Harriet and Matt are one of the volunteer couples who will exchange bones
Using bioglass, a special bioactive ceramic which mimics the structure of bone material, researchers are growing rings made out of the couples' bone.
Five couples are having the rings made. They will be grown from bone cells taken from their jawbone.
The project in London aims to ignite public debate about bioengineering.
"By talking about science breakthroughs as designers, we can make objects and engage the public, their imagination and their desires and so on," Tobie Kerridge, co-researcher on the project, explained to the BBC News website.

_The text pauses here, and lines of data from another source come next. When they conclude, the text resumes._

(** ** Forged blocks are verified *)

Lemma bind_run {T U} (m : exec (S := S) (A := A) T) (f : T → exec U) s x s1 : m s = (Ok x, s1) → mbind f m s = f x s1.
Proof. intros E. unfold mbind, exec_bind. by rewrite E. Qed.

Lemma on_heap_run {T} (f : S → heap → res (T * heap)) (s : executer (S := S) (A := A)) x h :
  f (x_database s) (x_heap s) = Ok (x, h) → on_heap f s = (Ok x, set_x_heap h s).
Proof. intros E. unfold on_heap. by rewrite E. Qed.

(** The keys a generator has enabled are those of the generators at a height. *)
Definition keys_belong (c : Chain S) (height : Z) (g : blockGenerator (S := S)) : Prop :=
  ∀ generators votes st generator keys, read_turn (da_database (dataAccess c)) height = Ok (generators, votes, st) →
    generator ∈ generators → bg_enabledKeys g !! gn_address generator = Some keys →
    ∀ m, Verify (gn_generatorKey generator) m (Sign (PlainKeys_GeneratorPrivateKey keys) m) = true.

Lemma AtTimestamp_elem slot gs t generator : AtTimestamp slot gs t = Ok generator → generator ∈ gs.
Proof.
  unfold AtTimestamp. case_match; [done|]. unfold index. destruct (idx _ _) as [x|] eqn:E; [|done]. intros [= ->].
  unfold idx in E. case_match; [|done]. by apply list_elem_of_lookup_2 in E.
Qed.

Lemma AtTimestamp_slot slot gs t t' : GetSlotNumber slot t = GetSlotNumber slot t' → AtTimestamp slot gs t = AtTimestamp slot gs t'.
Proof. intros E. unfold AtTimestamp. by rewrite E. Qed.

The Biojewellery project, a joint effort between designers Mr Kerridge and Nikki Stott from the Royal College of Art in London, and Dr Ian Thompson, a bioengineer from Kings College London, lasts initially for 10 months.
"We are interested in how technological innovation is used by human needs and desire rather than the pure functionality of the innovation," explained Mr Kerridge.

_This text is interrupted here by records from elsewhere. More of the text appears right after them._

(** ** type.go *)

Definition verifyStatusOK : Z := 1.
Definition verifyStatusError : Z := -1.
Definition verifyStatusPending : Z := 0.
Definition execStatusInvalid : Z := -1.
Definition execStatusFail : Z := 0.
Definition execStatusOK : Z := 1.

Record verifyResult := mkVerifyResult {
  vr_err : option error;
  vr_status : Z;
}.

Definition VerifyResult_OK (v : verifyResult) : bool :=
  match vr_err v with None => vr_status v =? verifyStatusOK | Some _ => false end.

Definition NewVerifyResultOK : verifyResult := mkVerifyResult None verifyStatusOK.
Definition NewVerifyResultError (err : error) : verifyResult := mkVerifyResult (Some err) verifyStatusError.
Definition NewVerifyResultPending (err : error) : verifyResult := mkVerifyResult (Some err) verifyStatusPending.

Record execResult := mkExecResult {
  er_err : option error;
  er_status : Z;
}.

Definition NewExecResultOK : execResult := mkExecResult None execStatusOK.
Definition NewExecResultFail (err : option error) : execResult := mkExecResult err execStatusFail.
Definition NewExecResultInvalid (err : error) : execResult := mkExecResult (Some err) execStatusInvalid.

(** The interfaces [Command] and [Module]. *)
Record Command := mkCommand {
  cmd_Name : bytes;
  cmd_Verify : TransactionVerifyContext → prog read_result verifyResult;
  cmd_Execute : TransactionExecuteContext → prog change_result (option error);
}.

Record AppModule := mkAppModule {
  mod_Name : bytes;
  mod_InitGenesisState : GenesisBlockProcessingContext → prog setter_result (option error);
  mod_FinalizeGenesisState : GenesisBlockProcessingContext → prog setter_result (option error);
  mod_InsertAssets : InsertAssetsContext → prog insert_result (option error);
  mod_VerifyAssets : VerifyAssetsContext → prog read_result (option error);
  mod_VerifyTransaction : TransactionVerifyContext → prog read_result verifyResult;
  mod_BeforeTransactionsExecute : BeforeTransactionsExecuteContext → prog change_result (option error);
  mod_AfterTransactionsExecute : AfterTransactionsExecuteContext → prog setter_result (option error);
  mod_BeforeCommandExecute : TransactionExecuteContext → prog change_result (option error);
  mod_AfterCommandExecute : TransactionExecuteContext → prog change_result (option error);
  mod_GetCommand : bytes → option Command;
}.

(** ** The methods of the contexts *)

Section steps.
Context {S : Type} `{Pebble S} (stateDB moduleDB : S).

Definition store_of (o : object) : S := if o_module o then moduleDB else stateDB.

(** A method that changes the cache of an object. *)
Definition on_object {T} (s : nat) (f : S → Database → heap → res (T * heap)) (w : world) : res (T * world) :=
  o ← object_at s w;
  '(x, h) ← f (store_of o) (o_db o) (w_heap w);
  Ok (x, mkWorld h (w_objects w)).

(** [WithPrefix] of the object [s]: a new object with the same cache. *)
Definition derive (s : nat) (storePrefix substorePrefix : bytes) (w : world) : res (nat * world) :=
  o ← object_at s w;
  Ok (new_object (mkObject (o_module o) (WithPrefix (ModuleStorePrefix storePrefix substorePrefix) (o_db o))) w).

Definition object_Snapshot (s : nat) (w : world) : res (Z * world) :=
  o ← object_at s w;
  let '(id, d, h) := Snapshot (o_db o) (w_heap w) in
  Ok (id, set_db s o d (mkWorld h (w_objects w))).

Definition object_RestoreSnapshot (s : nat) (id : Z) (w : world) : res (option error * world) :=
  o ← object_at s w;
  match RestoreSnapshot id (o_db o) with
  | Ok d => Ok (None, set_db s o d w)
  | Err e => Ok (Some e, w)
  | Panic => Panic
  | OutOfFuel => OutOfFuel
  end.

Definition object_DeleteSnapshot (s : nat) (id : Z) (w : world) : res world :=
  o ← object_at s w;
  Ok (set_db s o (DeleteSnapshot id (o_db o)) w).

(** [diffStore] is the store of the context. *)
Definition read_step (diffStore : nat) (a : read_action) (w : world) : res (read_result a * world) :=
  match a with
  | GetStore storePrefix substorePrefix => derive diffStore storePrefix substorePrefix w
  | StoreGet s key => on_object s (λ store d h, Ok (Database_Get store d key h)) w
  | StoreHas s key => on_object s (λ store d h, Ok (Database_Has store d key h)) w
  | StoreIterate s prefix limit reversed => on_object s (λ store d h, Ok (Database_Iterate store d prefix limit reversed h)) w
  | StoreRange s start end_ limit reversed => on_object s (λ store d h, Ok (Database_Range store d start end_ limit reversed h)) w
  end.

Definition write_step (a : write_action) (w : world) : res (write_result a * world) :=
  match a with
  | StoreSet s key value => on_object s (λ store d h, h ← Database_Set store d key value h; Ok ((), h)) w
  | StoreDel s key => on_object s (λ store d h, Ok ((), Database_Del store d key h)) w
  | StoreSnapshot s => object_Snapshot s w
  | StoreRestoreSnapshot s id => object_RestoreSnapshot s id w
  end.

(** A method on one part of the state; errors of [add] are results. *)
Definition on_world {T L : Type} (r : res (T * world)) (l : L) : res (T * (world * L)) :=
  '(x, w) ← r; Ok (x, (w, l)).

Definition add_event {W : Type} (r : res EventLogger) (w : W) (l : EventLogger) : res (option error * (W * EventLogger)) :=
  match r with
  | Ok l => Ok (None, (w, l))
  | Err e => Ok (Some e, (w, l))
  | Panic => Panic
  | OutOfFuel => OutOfFuel
  end.

Definition change_step (diffStore : nat) (a : change_action) (s : world * EventLogger) : res (change_result a * (world * EventLogger)) :=
  let '(w, l) := s in
  match a with
  | Read a => on_world (read_step diffStore a w) l
  | Write_ a => on_world (write_step a w) l
  | CtxSnapshot => on_world (object_Snapshot diffStore w) l
  | CtxRestoreSnapshot id => on_world (object_RestoreSnapshot diffStore id w) l
  | AddEvent module name data topics => add_event (EventLogger_Add module name data topics l) w l
  | AddUnrevertible module name data topics => add_event (EventLogger_AddUnrevertible module name data topics l) w l
  end.

Definition setter_step (diffStore : nat) (a : setter_action) (s : world * EventLogger * consensusSetter)
    : res (setter_result a * (world * EventLogger * consensusSetter)) :=
  let '(s, c) := s in
  match a with
  | Change a => '(x, s) ← change_step diffStore a s; Ok (x, (s, c))
  | SetNext preCommit certificate validators => Ok ((), (s, SetNextValidators preCommit certificate validators c))
  | GetNext => Ok (GetNextValidators c, (s, c))
  end.

Definition insert_step (diffStore generatorStore : nat) (a : insert_action) (s : world * list BlockAsset)
    : res (insert_result a * (world * list BlockAsset)) :=
  let '(w, assets) := s in
  match a with
  | InsertRead a => on_world (read_step diffStore a w) assets
  | GetGeneratorStore storePrefix substorePrefix => on_world (derive generatorStore storePrefix substorePrefix w) assets
  | InsertWrite a => on_world (write_step a w) assets
  | SetAsset module data => Ok ((), (w, BlockAssets_SetAsset module data assets))
  | GetAsset module => Ok (BlockAssets_GetAsset module assets, (w, assets))
  end.

(** ** execute.go *)

(** The loops over the modules: the first error ends them. *)
Fixpoint each {St : Type} (hook : AppModule → St → res (option error * St)) (modules : list AppModule) (s : St)
    : res (option error * St) :=
  match modules with
  | [] => Ok (None, s)
  | mod_ :: modules =>
      '(err, s) ← hook mod_ s;
      match err with
      | Some e => Ok (Some e, s)
      | None => each hook modules s
      end
  end.

Definition ModuleRegistered (name : bytes) (modules : list AppModule) : bool :=
  existsb (λ m, bytes_equal (mod_Name m) name) modules.

Definition AddModule (mod_ : AppModule) (modules : list AppModule) : res (list AppModule) :=
  if existsb (λ existingModule, bytes_equal (mod_Name existingModule) (mod_Name mod_)) modules
  then Err (Errorf "module Name cannot be registered twice")
  else Ok (modules ++ [mod_]).

Fixpoint GetCommand (module command : bytes) (modules : list AppModule) : option Command :=
  match modules with
  | [] => None
  | mod_ :: modules =>
      if negb (bytes_equal (mod_Name mod_) module) then GetCommand module command modules
      else mod_GetCommand mod_ command
  end.

Definition set_topic {L : Type} (topic : bytes) (s : L * EventLogger) : L * EventLogger :=
  (s.1, SetDefaultTopic topic s.2).

Definition ExecGenesis (modules : list AppModule) (diffStore : nat) (ctx : GenesisBlockProcessingContext)
    (s : world * EventLogger * consensusSetter) : res (option error * (world * EventLogger * consensusSetter)) :=
  let s := (set_topic EventTopicInitGenesisState s.1, s.2) in
  '(err, s) ← each (λ m, run_prog (setter_step diffStore) (mod_InitGenesisState m ctx)) modules s;
  match err with
  | Some e => Ok (Some e, s)
  | None =>
      let s := (set_topic EventTopicFinalizeGenesisState s.1, s.2) in
      each (λ m, run_prog (setter_step diffStore) (mod_FinalizeGenesisState m ctx)) modules s
  end.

Each couple, selected from 180 volunteers across the UK, will have their wisdom teeth extracted at Guy's Hospital in London.
The eventual product will be a specially designed pair of rings made from a combination of traditional precious metals and the bone tissue of either partner.
Often there are bits of bone left in the gap where a wisdom tooth attached itself to the jawbone. These segments are rich in osteoblasts - the cells which are responsible for forming bones.
"Basically, the material is a baked glass ceramic composite. It goes through a couple of processes and ends up as porous bioactive material which mimics the structure of bone," said Mr Kerridge.
"We seed it with osteoblast, which are the bone cells. They grow into the structure and the material then becomes replaced with bone material."
The growing process is long and is fragile, but has future potential
The original plan was to attempt to take a biopsy from the volunteers, but the ethics and the risks of undergoing such a medical procedure were too great.
Eventually the technique, which is an emerging one, could be used to grow large bits of bone for people with cancer or who need bone replacements.
Several research teams around the world are experimenting with different methods to grow bone.
Scientists have transformed stem cells from adult human bone marrow into nerve cells by transplanting them into damaged chicken embryos.
Another group of researchers are developing an inkjet printer that can create "made to measure" skin and bones to treat people with severe burns or disfigurements.
But bone growing research is still at early stages, and bone which can sustain and survive with its own blood vessel structures, for instance, is some way off.
Early prototypes of the bone jewellery have been made using cow bone marrow.
But, say the researchers, the process is very fragile. It takes about six to 10 weeks to complete the growth process.
The growing process is being filmed with time-lapse photography and the actual making of the rings in the studio is to be recorded as part of the project.
Bone of contention
Design experts and bioengineers are not necessarily thought of as familiar research partners.
But part of the project has been funded precisely to raise public awareness about such bioengineering innovations by the Engineering and Physical Sciences Research Council (EPSRC) as part of its Partnership for Public Awareness initiative
"We started off thinking there is a dislocation between how people imagine breakthroughs in technology, and the research itself," explained Mr Kerridge.
"There is no way for us to engage in this medical process yet, even though it will be affecting us in the future. So we thought about giving it a framework around things people know."
The researchers first considered creating bone-made mobile phone covers, but settled instead on rings.
The porous bioactive material is fed with bone cells which grows into a ring
Rings have long been considered to be evocative social symbols for cultures around the globe.
People give certain rings meaning when they see them; on the "wedding finger", or on the finger of religious figures, for instance.
They also publicly represent, in discreet ways, who people are.
The researchers thought they would be the ideal objects with which to experiment.
"It humanises this process and lets people key into it. Through that, they can relate to it," said Mr Kerridge.
It gives the researchers a hook with which to stimulate public thinking, imagination and debate about the ethics of such scientific techniques.
"One couple, Trish and Lyn, are really excited to have this expression of their relationship.
"Others are really interested in the materials science side. Others are from the piercing world and are interested in using bone in piercings."
The project will wrap up with an exhibition at Guy's Hospital, as well as a public debate at the Dana Centre, part of London's Science Museum.